How do I reduce the stepping on this piece?

This is a two-sided milling job in maple. I used a 1/8 inch end mill, and clearly my settings are wrong, as those sides are meant to be smooth. What would be a good approach for future steep sided projects?

It looks like the broad surface is not quite vertical. In that case, and using a square-ended mill, there will be the terraces, but they are “material safe” and sanding them down (i.e. bridging them with a sanding block and blending them) will leave you with the true contour. You can reduce the steps by going to a finer stepdown, and/or using a ball-ended mill, which will follow the steep slope better even at your current stepdown.

If that is actually a vertical wall, please refer to the Slight stepping artifacts; any ideas? thread. :wink:

1 Like

@Randy I just wanted to thank you for your advice, which I followed, to MUCH better effect. Here’s the result of re-doing the job using a ball-ended cutter, as well as reducing the stepdown, as you had suggested. As you can see, a great improvement!

Thanks again!

EDIT: just FYI, this piece has not yet been sanded or finished in any way, it’s straight out of the Nomad. I’ll post a write up of this whole project soon, which will include finished photos. It’s been a gigantic pain in the a** learning experience.

@MrHume, you’re welcome. Very nice work, whatever it is. :slight_smile: And your last sentence is so true. The two go together like hand and glove.

Just thought I’d update this very old topic with some photos of the final products.

It’s a riser for my desk, as you can see I made 4 of them.

It was one of the first things I ever tried to make in any CAD program. I modeled it to match the angle of the desk leg, and to have a recessed area inside that would hold the little plastic disc on the bottom of the leg, as well as a collar to keep the leg and foot together. As you can see here:

Here it is in action:

These are a nice hard maple, dry sanded down to a 320 grit, and wet sanded with 400 and 600, using Bush Oil as a finish and sanding lubricant. I’m having a hard time doing them justice with the photographs - but they are beautiful objects in real life. Frankly I went way overboard on the finishing - but I’ve never made anything out of maple before and wanted to see what I could do with it.

I have to say as a starter project for a beginner to CNC and CAD and manufacturing in general, this has a lot to recommend it. If you’re a newb like me, I suggest you try it! Getting the angles right, figuring out how to make the things using two sided machining, learning about feeds and speeds, and seeing what happens when you try to go too fast on a 2" thick piece of solid maple, learning how much support is necessary to keep things from breaking free and ruining everything, FINALLY getting one out only to realize it’s covered in ridges and isn’t right anyway, then getting the Nomad to finish them nicely (thanks @Randy! ), then realizing you’ve made the damn tolerances too tight and your clever little pegs are not going to fit in your clever little holes properly, brute force solving that problem, and then discovering how much work it is to finish something by hand after all that… OY!
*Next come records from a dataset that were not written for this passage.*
(** After 400 frames the radius is [1.0000000000000016], and a frame
    leaves it there. *)
Example ticks_stall :
  radius64 (ticks64 400 zooming64 zoomed64) = stalledRadius.
Proof. vm_compute. reflexivity. Qed.

Example stalled_above_target :
  lerp64 stalledRadius one64 dampingFactor64 = stalledRadius.
Proof. vm_compute. reflexivity. Qed.

Example press_other_button :
  onMouseDown (mkMouseEvent 2 40 40) restingController = restingController.
Proof. reflexivity. Qed.

(** ** The statements of the design document *)

(** C4: along every finite sequence of mouse, wheel and frame events,
    whatever the deltas they carry, in a viewport whose height is not 0
    when a move is handled, the polar angle of the target pose and of the
    current pose stays within [[0.05, PI - 0.05]] and their radius within
    [[1, 20]], provided both poses start within these limits. *)
Theorem pose_limits_invariant (c : Controller) (inputs : list Input) :
  controller_ok c ->
  Forall viewport_ok inputs ->
  let c' := run c inputs in
  0.05 <= phi (targetSpherical c') <= PI - 0.05 /\
  0.05 <= phi (spherical c') <= PI - 0.05 /\
  1 <= radius (targetSpherical c') <= 20 /\
  1 <= radius (spherical c') <= 20.
Proof.
  intros Hok _ c'.
  destruct (run_ok inputs c Hok) as [[Htp Htr] [Hsp Hsr]].
  fold c' in Htp, Htr, Hsp, Hsr.
  unfold minPolarAngle, maxPolarAngle in Htp, Hsp.
  unfold minRadius, maxRadius in Htr, Hsr.
  repeat split; lra.
Qed.

Lemma restingController_ok : controller_ok restingController.
Proof.
  unfold controller_ok, pose_ok, restingController; simpl.
  unfold minPolarAngle, maxPolarAngle, minRadius, maxRadius.
  pose proof PI2_1. lra.
Qed.

Lemma wildInputs_viewport : Forall viewport_ok wildInputs.
Proof. unfold wildInputs. repeat constructor; simpl; lra. Qed.

Lemma pose_limits_invariant_witness :
  controller_ok restingController /\
  Forall viewport_ok wildInputs /\
  let c' := run restingController wildInputs in
  0.05 <= phi (targetSpherical c') <= PI - 0.05 /\
  0.05 <= phi (spherical c') <= PI - 0.05 /\
  1 <= radius (targetSpherical c') <= 20 /\
  1 <= radius (spherical c') <= 20.
Proof.
  split; [exact restingController_ok|].
  split; [exact wildInputs_viewport|].
  apply (pose_limits_invariant restingController wildInputs).
  - exact restingController_ok.
  - exact wildInputs_viewport.
Defined.




(** C6: for every viewport height [h], a press at [(x0, y0)] followed by
    a move to [(x1, y1)] lowers the target azimuth by
    [(x1 - x0) * 2 * (PI / h)], lowers the target polar angle by
    [(y1 - y0) * 2 * (PI / h)] and clamps it to [[0.05, PI - 0.05]] (so the
    change is exactly that when the result is within the limits), and
    leaves the target radius as it is; the release changes none of them. *)
Theorem drag_gesture_formula (h x0 y0 x1 y1 : R) (c : Controller) :
  let before := targetSpherical c in
  let moved := onDragMove h x1 y1 (onDragStart x0 y0 c) in
  let after := targetSpherical moved in
  theta after = theta before - (x1 - x0) * 2 * (PI / h) /\
  phi after =
    Rmax 0.05 (Rmin (PI - 0.05) (phi before - (y1 - y0) * 2 * (PI / h))) /\
  (0.05 <= phi before - (y1 - y0) * 2 * (PI / h) <= PI - 0.05 ->
   phi after = phi before - (y1 - y0) * 2 * (PI / h)) /\
  radius after = radius before /\
  targetSpherical (onDragEnd moved) = after.
Proof.
  intros before moved after.
  unfold after, moved, before, onDragMove, onDragStart, onMouseMove, onMouseDown.
  simpl. unfold rotationSpeed, minPolarAngle, maxPolarAngle.
  repeat split.
  intros Hin. apply clamp_id. exact Hin.
Qed.

(** The gesture of the design document, (100, 100) to (150, 80), in a
    viewport 800 high, from a polar angle of 1. *)
Lemma drag_gesture_formula_witness :
  phi (targetSpherical
         (onDragMove 800 150 80 (onDragStart 100 100 restingController)))
  = 1 - (80 - 100) * 2 * (PI / 800).
Proof.
  apply (drag_gesture_formula 800 100 100 150 80 restingController).
  simpl. pose proof PI2_1. pose proof PI_4. lra.
Defined.

(** C7: [onWheel(deltaY)] sets the target radius to
    [target.radius + deltaY * 0.020] clamped to [[1, 20]] and touches
    nothing else of the target; from a radius that respects the upper limit
    a positive [deltaY] never lowers it; and [onWheel(100)] then
    [onWheel(-500)] from a radius of at most 9 ends on the radius 1. *)
Theorem wheel_zoom (dy : R) (c : Controller) :
  let before := targetSpherical c in
  let after := targetSpherical (onWheel dy c) in
  radius after = Rmax 1 (Rmin 20 (radius before + dy * 0.020)) /\
  phi after = phi before /\ theta after = theta before /\
  (0 < dy -> radius before <= 20 -> radius before <= radius after) /\
  (radius before <= 9 ->
   radius (targetSpherical (onWheel (-500) (onWheel 100 c))) = 1).
Proof.
  intros before after. unfold after, before, onWheel, onMouseWheel. simpl.
  unfold zoomSpeed, minRadius, maxRadius.
  repeat split.
  - intros Hdy Hmax.
    set (r := radius (targetSpherical c)) in *.
    apply Rle_trans with (Rmin 20 (r + dy * 0.020)); [|apply Rmax_r].
    apply Rmin_glb; [exact Hmax | nra].
  - intros Hmid.
    set (r := radius (targetSpherical c)) in *.
    assert (Hfirst : Rmax 1 (Rmin 20 (r + 100 * 0.020)) <= 11).
    { apply Rmax_lub; [lra|].
      apply Rle_trans with (r + 100 * 0.020); [apply Rmin_r | lra]. }
    apply Rmax_left.
    apply Rle_trans
      with (Rmax 1 (Rmin 20 (r + 100 * 0.020)) + -500 * 0.020);
      [apply Rmin_r | lra].
Qed.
Knowing what I know now, I would absolutely NEVER do this project the same way again, but that’s the point of stuff like this, not just learning how to do things, but also finding out what NOT to do.

For any absolutely beginner newbies like me, here’s the most important lesson I learned:
Patience is the most important tool in a machinist’s arsenal, followed by obstinance and a set of decent calipers.

*note that you can swap “perseverance” for “obstinance” if that makes you feel more inspired.